TASK TO CARRY OUT: Once the line containing "Definition deep_blocks : list" has been written out, stop; until then, restate each line of the entries below word for word from the first.

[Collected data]

# # # #

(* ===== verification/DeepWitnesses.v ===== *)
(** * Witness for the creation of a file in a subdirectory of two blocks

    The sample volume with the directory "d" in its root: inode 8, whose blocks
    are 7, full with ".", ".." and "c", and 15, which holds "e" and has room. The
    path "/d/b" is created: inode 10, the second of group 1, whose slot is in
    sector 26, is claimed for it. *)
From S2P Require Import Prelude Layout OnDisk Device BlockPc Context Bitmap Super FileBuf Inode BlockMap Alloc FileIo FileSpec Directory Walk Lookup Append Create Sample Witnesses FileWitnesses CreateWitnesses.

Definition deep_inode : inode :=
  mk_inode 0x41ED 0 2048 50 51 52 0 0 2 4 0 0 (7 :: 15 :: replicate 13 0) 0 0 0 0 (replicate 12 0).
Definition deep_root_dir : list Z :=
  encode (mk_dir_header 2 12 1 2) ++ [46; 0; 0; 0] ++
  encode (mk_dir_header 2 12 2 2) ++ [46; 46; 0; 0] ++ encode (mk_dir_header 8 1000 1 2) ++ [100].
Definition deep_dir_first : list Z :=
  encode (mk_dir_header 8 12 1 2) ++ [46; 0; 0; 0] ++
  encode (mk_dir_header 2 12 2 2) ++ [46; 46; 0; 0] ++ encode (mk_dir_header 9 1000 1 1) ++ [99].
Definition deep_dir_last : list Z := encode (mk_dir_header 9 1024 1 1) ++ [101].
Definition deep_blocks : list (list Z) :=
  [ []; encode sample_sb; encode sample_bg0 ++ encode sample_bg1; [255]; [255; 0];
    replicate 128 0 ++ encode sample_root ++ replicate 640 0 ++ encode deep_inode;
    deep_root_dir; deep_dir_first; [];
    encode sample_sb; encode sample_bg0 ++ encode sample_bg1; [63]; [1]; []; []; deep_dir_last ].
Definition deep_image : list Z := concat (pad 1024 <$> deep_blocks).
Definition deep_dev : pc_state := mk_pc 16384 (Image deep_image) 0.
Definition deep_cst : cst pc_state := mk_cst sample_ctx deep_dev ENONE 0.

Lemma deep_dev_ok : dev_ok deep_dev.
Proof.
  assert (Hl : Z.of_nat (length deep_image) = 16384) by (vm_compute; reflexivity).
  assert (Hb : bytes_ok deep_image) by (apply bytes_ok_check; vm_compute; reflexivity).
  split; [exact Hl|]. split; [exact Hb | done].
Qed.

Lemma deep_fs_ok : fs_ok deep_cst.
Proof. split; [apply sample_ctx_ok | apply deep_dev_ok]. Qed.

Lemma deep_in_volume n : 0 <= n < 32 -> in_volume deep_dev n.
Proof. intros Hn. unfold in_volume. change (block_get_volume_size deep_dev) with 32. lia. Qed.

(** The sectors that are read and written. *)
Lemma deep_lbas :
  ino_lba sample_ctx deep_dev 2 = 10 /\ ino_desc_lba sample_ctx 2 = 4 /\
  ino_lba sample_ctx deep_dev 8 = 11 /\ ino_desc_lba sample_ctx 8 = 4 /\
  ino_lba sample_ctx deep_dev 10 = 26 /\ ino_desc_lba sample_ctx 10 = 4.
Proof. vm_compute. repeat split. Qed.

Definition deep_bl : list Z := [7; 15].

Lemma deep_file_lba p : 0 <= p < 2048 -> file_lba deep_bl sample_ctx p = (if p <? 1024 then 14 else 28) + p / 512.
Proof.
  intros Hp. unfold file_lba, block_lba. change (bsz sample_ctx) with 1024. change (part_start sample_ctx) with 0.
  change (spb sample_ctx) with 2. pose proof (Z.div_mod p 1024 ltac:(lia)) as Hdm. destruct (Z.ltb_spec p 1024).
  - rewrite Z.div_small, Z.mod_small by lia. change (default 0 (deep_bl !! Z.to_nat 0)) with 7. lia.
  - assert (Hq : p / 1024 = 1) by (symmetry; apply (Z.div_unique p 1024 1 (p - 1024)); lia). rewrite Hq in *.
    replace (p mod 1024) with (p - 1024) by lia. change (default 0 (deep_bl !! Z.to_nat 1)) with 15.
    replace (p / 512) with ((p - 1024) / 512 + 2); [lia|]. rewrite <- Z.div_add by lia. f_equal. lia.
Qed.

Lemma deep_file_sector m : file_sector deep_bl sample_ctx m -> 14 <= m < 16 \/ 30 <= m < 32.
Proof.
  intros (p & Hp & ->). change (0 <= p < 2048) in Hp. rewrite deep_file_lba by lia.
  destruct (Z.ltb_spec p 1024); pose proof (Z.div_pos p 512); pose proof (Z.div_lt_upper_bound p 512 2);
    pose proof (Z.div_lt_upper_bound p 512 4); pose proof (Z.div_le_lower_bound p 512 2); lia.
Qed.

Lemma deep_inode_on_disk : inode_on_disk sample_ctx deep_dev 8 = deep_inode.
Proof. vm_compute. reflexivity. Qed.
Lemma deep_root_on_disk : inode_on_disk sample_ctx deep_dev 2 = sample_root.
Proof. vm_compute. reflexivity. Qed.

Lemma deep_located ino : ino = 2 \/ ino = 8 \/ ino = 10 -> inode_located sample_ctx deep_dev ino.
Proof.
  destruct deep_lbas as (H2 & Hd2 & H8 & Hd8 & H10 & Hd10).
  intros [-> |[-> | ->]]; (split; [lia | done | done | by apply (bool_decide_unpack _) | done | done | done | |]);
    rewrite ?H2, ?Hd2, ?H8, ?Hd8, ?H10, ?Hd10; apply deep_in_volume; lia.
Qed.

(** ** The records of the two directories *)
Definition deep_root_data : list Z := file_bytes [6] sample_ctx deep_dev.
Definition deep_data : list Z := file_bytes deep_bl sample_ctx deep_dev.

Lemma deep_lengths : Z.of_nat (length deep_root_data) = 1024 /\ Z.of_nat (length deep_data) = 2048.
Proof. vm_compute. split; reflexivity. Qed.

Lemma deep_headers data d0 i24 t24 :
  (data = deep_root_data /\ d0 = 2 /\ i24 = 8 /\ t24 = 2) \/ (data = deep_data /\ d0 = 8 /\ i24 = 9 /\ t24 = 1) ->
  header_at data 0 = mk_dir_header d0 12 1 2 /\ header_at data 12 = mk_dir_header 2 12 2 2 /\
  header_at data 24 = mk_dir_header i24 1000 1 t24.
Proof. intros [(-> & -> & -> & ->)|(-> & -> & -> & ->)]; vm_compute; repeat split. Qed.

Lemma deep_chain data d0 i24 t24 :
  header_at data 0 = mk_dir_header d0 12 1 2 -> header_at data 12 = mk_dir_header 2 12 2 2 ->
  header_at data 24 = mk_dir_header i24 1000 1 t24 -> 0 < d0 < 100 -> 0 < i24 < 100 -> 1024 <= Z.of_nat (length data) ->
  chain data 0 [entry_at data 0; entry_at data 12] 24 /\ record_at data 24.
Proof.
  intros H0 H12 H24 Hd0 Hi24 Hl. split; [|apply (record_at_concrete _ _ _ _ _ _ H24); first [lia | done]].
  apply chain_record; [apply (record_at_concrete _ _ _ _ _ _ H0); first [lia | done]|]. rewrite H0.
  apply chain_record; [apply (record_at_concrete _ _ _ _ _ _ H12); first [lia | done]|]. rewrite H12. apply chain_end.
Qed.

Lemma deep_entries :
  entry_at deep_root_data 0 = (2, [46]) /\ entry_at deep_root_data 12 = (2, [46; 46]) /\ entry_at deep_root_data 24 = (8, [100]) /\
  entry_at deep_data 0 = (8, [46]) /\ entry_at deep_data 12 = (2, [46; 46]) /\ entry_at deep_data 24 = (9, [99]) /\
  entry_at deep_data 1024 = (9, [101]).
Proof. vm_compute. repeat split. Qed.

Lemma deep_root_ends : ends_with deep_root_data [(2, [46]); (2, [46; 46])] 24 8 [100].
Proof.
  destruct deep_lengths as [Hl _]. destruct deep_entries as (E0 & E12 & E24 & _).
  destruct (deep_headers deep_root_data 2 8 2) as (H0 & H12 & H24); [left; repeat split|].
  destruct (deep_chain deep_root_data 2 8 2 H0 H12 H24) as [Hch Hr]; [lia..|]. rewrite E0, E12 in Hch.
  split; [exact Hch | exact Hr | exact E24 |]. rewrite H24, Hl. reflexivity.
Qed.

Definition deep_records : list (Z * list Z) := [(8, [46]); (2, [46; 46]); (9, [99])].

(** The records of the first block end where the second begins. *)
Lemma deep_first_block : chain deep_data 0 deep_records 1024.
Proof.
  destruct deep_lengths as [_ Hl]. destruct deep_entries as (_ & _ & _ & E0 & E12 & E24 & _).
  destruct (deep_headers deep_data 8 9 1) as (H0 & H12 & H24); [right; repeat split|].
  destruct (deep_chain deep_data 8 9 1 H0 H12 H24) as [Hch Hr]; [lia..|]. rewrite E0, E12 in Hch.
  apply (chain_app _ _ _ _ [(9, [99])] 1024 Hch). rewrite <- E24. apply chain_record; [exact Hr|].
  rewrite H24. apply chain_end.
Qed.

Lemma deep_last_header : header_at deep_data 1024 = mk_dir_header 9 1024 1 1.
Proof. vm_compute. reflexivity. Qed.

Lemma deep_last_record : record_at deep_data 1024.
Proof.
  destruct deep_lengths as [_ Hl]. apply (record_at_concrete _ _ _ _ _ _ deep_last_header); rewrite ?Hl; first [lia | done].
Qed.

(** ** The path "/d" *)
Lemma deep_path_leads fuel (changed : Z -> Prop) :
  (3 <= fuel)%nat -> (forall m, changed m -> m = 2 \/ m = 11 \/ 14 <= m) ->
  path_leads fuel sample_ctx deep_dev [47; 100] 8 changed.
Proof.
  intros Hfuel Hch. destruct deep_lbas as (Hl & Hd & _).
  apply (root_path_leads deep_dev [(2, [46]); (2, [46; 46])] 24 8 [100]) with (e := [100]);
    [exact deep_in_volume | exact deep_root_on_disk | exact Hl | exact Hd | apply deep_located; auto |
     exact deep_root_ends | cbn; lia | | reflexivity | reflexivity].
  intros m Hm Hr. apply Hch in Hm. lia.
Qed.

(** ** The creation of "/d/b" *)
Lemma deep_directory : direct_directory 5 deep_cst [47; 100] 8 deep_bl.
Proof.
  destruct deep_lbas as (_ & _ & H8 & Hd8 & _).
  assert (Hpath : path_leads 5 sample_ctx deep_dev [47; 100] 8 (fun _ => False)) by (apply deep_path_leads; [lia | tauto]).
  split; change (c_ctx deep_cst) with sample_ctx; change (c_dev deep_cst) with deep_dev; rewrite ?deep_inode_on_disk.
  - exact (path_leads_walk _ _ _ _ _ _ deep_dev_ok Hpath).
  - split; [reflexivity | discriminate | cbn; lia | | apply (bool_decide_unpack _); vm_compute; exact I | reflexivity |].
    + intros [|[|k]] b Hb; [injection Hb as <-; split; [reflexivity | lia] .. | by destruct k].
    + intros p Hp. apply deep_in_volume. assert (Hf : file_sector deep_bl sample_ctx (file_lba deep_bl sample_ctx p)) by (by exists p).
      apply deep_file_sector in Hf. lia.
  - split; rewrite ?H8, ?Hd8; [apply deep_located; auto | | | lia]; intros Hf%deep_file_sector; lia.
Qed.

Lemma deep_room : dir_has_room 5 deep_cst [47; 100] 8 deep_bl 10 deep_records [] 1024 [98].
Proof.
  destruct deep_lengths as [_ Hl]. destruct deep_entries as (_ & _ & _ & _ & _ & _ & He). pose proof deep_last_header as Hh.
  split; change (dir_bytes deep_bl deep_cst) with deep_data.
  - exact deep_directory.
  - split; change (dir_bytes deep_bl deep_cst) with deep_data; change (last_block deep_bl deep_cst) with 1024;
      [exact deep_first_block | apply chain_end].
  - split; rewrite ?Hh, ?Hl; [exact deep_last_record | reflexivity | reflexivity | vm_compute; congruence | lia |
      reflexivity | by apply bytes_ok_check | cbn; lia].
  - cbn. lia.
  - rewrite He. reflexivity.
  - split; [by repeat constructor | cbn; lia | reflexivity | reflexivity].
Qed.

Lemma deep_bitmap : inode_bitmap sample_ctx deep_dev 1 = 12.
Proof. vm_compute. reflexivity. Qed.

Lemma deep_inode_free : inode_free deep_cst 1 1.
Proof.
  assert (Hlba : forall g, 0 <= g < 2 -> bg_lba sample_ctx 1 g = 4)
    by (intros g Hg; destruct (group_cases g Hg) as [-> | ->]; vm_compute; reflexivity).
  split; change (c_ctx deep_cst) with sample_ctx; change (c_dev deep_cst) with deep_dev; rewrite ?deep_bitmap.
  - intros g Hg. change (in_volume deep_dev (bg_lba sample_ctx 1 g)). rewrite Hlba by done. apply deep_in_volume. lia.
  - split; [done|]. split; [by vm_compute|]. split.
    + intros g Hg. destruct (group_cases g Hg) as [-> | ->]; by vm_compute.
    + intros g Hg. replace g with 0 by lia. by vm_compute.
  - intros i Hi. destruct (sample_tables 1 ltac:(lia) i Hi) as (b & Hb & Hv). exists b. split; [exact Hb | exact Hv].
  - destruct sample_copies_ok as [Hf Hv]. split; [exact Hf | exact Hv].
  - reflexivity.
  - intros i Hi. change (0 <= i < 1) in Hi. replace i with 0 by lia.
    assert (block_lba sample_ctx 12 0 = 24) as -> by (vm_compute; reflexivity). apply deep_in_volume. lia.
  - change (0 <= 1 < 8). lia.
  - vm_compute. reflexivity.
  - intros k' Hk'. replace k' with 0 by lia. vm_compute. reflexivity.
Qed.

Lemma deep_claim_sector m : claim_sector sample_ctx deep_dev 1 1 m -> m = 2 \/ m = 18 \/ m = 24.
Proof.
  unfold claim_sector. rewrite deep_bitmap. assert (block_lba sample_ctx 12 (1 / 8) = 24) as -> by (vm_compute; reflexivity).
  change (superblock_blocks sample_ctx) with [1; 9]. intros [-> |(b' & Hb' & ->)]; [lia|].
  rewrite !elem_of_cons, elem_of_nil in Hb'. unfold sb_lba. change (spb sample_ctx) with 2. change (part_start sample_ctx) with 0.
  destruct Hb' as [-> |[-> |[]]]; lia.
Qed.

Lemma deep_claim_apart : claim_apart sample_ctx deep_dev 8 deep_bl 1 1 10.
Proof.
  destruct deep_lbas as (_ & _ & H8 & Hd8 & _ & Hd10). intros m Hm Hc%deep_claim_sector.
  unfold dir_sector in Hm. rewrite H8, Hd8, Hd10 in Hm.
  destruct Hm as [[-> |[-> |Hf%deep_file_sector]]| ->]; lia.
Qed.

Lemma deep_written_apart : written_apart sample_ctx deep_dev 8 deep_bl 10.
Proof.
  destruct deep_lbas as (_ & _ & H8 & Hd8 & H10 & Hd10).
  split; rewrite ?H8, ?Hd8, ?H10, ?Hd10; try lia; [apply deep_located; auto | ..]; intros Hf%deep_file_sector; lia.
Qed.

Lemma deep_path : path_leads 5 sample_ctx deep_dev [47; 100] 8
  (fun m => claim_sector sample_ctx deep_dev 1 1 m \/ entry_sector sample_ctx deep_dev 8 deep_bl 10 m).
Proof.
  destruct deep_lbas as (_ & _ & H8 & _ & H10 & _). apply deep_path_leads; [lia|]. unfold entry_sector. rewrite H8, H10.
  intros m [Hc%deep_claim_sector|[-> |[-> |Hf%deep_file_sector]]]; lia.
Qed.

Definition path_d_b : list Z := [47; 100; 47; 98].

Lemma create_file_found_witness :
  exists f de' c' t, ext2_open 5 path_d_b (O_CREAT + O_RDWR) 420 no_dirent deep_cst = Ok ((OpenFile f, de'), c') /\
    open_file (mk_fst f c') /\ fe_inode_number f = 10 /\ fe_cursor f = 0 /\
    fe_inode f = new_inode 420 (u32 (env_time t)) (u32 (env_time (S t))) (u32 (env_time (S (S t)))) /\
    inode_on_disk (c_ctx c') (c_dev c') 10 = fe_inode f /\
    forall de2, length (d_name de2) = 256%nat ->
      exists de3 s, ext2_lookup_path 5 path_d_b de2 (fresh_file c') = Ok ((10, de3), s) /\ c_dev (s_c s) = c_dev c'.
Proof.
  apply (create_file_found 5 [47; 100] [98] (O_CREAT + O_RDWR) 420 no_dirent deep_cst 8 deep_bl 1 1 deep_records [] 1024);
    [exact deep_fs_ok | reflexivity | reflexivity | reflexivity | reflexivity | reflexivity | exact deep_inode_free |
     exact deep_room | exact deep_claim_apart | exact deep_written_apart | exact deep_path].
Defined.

# # # #

SOLUTION TO THE EXERCISE:
(* ===== verification/DeepWitnesses.v ===== *)
(** * Witness for the creation of a file in a subdirectory of two blocks

    The sample volume with the directory "d" in its root: inode 8, whose blocks
    are 7, full with ".", ".." and "c", and 15, which holds "e" and has room. The
    path "/d/b" is created: inode 10, the second of group 1, whose slot is in
    sector 26, is claimed for it. *)
From S2P Require Import Prelude Layout OnDisk Device BlockPc Context Bitmap Super FileBuf Inode BlockMap Alloc FileIo FileSpec Directory Walk Lookup Append Create Sample Witnesses FileWitnesses CreateWitnesses.

Definition deep_inode : inode :=
  mk_inode 0x41ED 0 2048 50 51 52 0 0 2 4 0 0 (7 :: 15 :: replicate 13 0) 0 0 0 0 (replicate 12 0).
Definition deep_root_dir : list Z :=
  encode (mk_dir_header 2 12 1 2) ++ [46; 0; 0; 0] ++
  encode (mk_dir_header 2 12 2 2) ++ [46; 46; 0; 0] ++ encode (mk_dir_header 8 1000 1 2) ++ [100].
Definition deep_dir_first : list Z :=
  encode (mk_dir_header 8 12 1 2) ++ [46; 0; 0; 0] ++
  encode (mk_dir_header 2 12 2 2) ++ [46; 46; 0; 0] ++ encode (mk_dir_header 9 1000 1 1) ++ [99].
Definition deep_dir_last : list Z := encode (mk_dir_header 9 1024 1 1) ++ [101].
Definition deep_blocks : list (list Z) :=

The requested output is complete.